=== EXTRACTED RECORDS ===

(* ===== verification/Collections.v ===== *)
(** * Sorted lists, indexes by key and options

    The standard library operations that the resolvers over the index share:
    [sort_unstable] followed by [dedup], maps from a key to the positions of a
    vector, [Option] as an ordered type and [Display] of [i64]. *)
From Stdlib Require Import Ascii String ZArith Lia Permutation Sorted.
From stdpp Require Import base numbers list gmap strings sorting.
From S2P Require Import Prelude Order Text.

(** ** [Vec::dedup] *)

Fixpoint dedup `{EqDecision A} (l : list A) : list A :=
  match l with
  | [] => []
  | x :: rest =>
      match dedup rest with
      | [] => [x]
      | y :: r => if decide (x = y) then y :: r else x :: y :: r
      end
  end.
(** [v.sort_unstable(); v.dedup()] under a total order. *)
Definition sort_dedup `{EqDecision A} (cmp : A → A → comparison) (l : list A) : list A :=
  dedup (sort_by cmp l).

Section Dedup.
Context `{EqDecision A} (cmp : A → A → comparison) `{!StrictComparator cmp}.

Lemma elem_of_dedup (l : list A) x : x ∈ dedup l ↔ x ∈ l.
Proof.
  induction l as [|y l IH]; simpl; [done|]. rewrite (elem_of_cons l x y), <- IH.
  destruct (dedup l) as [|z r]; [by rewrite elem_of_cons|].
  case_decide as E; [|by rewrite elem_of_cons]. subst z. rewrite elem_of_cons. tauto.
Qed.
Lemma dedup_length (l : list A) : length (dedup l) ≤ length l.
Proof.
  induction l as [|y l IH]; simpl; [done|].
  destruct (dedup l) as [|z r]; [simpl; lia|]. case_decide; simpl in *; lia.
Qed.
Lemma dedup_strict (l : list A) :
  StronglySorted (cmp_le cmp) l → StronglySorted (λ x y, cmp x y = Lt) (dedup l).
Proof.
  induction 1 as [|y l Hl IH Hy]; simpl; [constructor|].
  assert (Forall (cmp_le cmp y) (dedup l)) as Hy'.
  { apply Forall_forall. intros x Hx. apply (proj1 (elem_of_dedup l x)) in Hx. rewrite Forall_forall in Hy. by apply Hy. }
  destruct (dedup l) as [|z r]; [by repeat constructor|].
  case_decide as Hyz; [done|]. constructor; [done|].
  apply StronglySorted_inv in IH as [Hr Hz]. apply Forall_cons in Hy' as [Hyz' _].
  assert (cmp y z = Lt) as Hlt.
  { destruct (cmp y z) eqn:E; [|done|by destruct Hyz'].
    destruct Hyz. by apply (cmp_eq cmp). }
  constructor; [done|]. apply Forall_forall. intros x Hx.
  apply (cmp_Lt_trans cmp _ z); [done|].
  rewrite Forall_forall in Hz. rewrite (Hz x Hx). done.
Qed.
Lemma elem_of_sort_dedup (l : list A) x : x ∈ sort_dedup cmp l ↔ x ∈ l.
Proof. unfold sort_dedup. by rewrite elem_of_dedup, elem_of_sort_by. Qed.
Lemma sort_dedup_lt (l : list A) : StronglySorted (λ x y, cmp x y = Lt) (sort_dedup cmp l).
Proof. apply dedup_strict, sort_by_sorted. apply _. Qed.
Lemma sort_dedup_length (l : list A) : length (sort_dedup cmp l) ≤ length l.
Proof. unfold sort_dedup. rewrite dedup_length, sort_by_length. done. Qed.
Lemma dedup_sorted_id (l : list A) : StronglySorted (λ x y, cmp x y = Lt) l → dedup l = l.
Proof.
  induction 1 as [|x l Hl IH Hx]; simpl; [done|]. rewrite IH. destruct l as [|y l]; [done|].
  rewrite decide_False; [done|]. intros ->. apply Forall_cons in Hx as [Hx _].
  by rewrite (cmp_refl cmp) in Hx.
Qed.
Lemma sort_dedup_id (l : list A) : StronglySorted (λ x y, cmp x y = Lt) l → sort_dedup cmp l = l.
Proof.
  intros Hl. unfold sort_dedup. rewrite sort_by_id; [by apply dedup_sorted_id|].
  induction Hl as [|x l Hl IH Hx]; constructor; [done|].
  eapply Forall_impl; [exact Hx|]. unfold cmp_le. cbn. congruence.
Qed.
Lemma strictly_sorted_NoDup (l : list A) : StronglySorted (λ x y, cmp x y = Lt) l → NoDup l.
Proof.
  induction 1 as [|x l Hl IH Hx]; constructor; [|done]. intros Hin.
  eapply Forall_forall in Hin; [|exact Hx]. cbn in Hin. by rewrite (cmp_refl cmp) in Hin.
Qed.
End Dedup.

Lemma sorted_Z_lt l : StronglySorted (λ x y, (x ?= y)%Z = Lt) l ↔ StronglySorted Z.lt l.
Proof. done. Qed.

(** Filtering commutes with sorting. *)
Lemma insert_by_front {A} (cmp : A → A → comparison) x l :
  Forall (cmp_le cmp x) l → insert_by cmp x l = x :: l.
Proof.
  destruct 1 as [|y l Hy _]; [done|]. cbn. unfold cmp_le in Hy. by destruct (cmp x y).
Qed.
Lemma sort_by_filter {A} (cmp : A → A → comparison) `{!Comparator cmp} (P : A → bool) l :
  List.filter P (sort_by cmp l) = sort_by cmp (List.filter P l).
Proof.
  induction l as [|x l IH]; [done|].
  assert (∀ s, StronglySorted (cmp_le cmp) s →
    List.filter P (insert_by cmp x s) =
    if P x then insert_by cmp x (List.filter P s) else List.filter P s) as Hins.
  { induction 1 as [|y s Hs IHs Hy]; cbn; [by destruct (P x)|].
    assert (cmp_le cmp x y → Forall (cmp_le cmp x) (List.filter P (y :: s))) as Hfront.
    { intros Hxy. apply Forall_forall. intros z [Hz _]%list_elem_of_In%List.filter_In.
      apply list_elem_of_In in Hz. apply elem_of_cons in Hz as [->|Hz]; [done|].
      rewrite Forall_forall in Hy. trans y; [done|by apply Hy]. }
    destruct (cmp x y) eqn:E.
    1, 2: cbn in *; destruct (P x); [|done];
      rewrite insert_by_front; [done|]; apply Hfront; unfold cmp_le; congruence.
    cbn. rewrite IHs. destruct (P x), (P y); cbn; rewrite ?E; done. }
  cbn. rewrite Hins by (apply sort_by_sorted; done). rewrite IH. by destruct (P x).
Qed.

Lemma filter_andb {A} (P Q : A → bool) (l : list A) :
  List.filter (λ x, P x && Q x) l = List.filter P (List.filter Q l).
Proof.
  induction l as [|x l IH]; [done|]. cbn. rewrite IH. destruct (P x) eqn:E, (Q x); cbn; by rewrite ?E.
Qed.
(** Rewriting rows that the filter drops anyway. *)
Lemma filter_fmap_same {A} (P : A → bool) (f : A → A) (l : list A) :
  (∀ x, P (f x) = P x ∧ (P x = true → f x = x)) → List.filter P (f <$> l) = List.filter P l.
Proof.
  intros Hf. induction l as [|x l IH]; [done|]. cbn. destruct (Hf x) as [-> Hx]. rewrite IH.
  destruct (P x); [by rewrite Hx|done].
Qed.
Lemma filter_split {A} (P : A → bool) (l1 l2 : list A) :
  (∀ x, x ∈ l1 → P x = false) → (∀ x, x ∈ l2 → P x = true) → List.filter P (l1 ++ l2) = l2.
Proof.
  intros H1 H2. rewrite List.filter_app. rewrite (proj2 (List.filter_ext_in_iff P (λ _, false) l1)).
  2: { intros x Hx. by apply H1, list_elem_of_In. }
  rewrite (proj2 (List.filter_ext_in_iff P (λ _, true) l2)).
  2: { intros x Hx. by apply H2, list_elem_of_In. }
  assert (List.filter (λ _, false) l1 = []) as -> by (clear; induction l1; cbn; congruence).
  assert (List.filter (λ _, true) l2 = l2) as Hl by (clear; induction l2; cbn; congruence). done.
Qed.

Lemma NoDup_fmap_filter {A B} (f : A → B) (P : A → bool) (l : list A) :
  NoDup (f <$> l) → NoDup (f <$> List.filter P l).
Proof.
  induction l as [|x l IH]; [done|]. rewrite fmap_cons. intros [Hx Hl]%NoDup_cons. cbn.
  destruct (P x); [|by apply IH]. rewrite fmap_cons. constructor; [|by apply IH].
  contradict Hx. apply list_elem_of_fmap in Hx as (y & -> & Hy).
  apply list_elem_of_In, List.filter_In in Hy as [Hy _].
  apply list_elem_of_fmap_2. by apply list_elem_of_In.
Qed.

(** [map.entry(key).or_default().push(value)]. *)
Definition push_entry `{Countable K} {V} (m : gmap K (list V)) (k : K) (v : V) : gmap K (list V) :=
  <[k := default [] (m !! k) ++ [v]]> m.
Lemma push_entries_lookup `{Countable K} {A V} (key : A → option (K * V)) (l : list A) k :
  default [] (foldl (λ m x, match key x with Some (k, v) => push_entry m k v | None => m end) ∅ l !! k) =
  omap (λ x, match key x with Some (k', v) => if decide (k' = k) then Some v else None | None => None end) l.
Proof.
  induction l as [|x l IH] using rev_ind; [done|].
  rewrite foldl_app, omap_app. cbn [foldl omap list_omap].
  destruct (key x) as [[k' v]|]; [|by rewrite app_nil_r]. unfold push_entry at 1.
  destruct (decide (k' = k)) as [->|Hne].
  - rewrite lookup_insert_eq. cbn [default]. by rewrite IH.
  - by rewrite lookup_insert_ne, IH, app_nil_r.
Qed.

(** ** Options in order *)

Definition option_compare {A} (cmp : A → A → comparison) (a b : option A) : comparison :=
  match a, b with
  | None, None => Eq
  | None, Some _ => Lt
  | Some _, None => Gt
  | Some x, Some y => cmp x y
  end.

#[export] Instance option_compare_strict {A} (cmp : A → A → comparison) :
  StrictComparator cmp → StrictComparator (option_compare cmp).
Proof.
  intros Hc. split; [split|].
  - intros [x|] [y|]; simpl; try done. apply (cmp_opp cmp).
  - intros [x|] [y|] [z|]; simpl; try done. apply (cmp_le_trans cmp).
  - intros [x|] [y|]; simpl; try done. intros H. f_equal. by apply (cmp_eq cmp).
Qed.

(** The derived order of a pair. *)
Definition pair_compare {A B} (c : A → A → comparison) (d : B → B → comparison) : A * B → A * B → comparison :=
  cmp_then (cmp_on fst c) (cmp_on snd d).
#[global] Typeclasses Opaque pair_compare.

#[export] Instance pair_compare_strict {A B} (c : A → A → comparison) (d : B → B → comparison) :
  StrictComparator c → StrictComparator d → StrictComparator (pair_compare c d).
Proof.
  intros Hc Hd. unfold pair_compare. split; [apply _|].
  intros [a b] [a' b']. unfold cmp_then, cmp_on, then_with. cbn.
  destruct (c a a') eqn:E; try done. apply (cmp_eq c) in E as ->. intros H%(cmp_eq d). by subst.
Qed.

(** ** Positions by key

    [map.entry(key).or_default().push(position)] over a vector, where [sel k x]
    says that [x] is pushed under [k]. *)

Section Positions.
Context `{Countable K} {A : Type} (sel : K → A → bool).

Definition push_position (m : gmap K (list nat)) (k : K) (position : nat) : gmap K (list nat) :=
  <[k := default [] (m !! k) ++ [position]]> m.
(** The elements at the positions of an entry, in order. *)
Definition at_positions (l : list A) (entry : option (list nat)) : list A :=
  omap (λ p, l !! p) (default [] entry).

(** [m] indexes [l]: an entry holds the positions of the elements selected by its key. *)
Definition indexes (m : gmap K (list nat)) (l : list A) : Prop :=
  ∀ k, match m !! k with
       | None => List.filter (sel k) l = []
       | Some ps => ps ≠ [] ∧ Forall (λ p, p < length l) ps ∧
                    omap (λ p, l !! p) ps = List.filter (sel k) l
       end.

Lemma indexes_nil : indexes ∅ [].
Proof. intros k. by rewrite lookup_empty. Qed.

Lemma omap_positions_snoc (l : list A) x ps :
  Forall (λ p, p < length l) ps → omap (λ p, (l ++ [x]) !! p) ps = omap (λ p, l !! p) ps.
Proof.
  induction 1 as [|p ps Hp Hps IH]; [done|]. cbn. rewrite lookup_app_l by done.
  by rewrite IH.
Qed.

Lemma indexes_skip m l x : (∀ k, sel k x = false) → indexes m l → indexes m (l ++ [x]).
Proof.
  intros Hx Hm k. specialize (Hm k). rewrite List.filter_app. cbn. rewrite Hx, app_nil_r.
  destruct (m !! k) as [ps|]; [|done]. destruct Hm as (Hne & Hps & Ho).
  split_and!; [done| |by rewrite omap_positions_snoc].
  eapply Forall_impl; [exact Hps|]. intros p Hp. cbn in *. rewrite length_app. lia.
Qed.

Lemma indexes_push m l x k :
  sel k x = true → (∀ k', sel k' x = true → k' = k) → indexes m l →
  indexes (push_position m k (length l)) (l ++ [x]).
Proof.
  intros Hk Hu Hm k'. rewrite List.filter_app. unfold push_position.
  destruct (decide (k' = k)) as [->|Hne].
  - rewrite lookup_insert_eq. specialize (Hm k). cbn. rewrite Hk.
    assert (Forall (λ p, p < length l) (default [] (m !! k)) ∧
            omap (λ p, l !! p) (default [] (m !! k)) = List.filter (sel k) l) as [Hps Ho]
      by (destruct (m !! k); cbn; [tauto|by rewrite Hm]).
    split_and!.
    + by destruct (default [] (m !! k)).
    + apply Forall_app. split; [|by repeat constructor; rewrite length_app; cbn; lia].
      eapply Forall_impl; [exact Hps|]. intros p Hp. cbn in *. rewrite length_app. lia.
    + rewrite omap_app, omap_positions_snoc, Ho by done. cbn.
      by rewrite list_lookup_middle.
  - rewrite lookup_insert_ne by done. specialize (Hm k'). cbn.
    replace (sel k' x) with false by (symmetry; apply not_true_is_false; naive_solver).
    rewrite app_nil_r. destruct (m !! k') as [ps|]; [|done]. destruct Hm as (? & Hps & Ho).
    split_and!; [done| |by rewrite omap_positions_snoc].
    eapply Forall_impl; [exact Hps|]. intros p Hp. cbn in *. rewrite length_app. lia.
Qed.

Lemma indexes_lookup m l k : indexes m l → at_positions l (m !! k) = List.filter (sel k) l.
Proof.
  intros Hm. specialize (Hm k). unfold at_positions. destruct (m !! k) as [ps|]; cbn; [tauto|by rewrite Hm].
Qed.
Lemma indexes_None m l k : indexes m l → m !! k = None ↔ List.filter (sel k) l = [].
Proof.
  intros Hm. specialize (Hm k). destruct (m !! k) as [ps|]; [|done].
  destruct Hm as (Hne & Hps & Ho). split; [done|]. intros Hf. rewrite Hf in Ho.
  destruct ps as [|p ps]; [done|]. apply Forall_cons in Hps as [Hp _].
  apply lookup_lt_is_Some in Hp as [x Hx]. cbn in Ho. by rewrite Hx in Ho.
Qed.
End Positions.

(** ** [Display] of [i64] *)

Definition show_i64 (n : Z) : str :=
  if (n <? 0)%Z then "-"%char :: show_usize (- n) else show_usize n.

=== INSTRUCTIONS FOR THE TASK ===
Take every line from the records that holds "else" and copy it down.

=== YOUR SOLUTION ===
      | y :: r => if decide (x = y) then y :: r else x :: y :: r
    if P x then insert_by cmp x (List.filter P s) else List.filter P s) as Hins.
  omap (λ x, match key x with Some (k', v) => if decide (k' = k) then Some v else None | None => None end) l.
  if (n <? 0)%Z then "-"%char :: show_usize (- n) else show_usize n.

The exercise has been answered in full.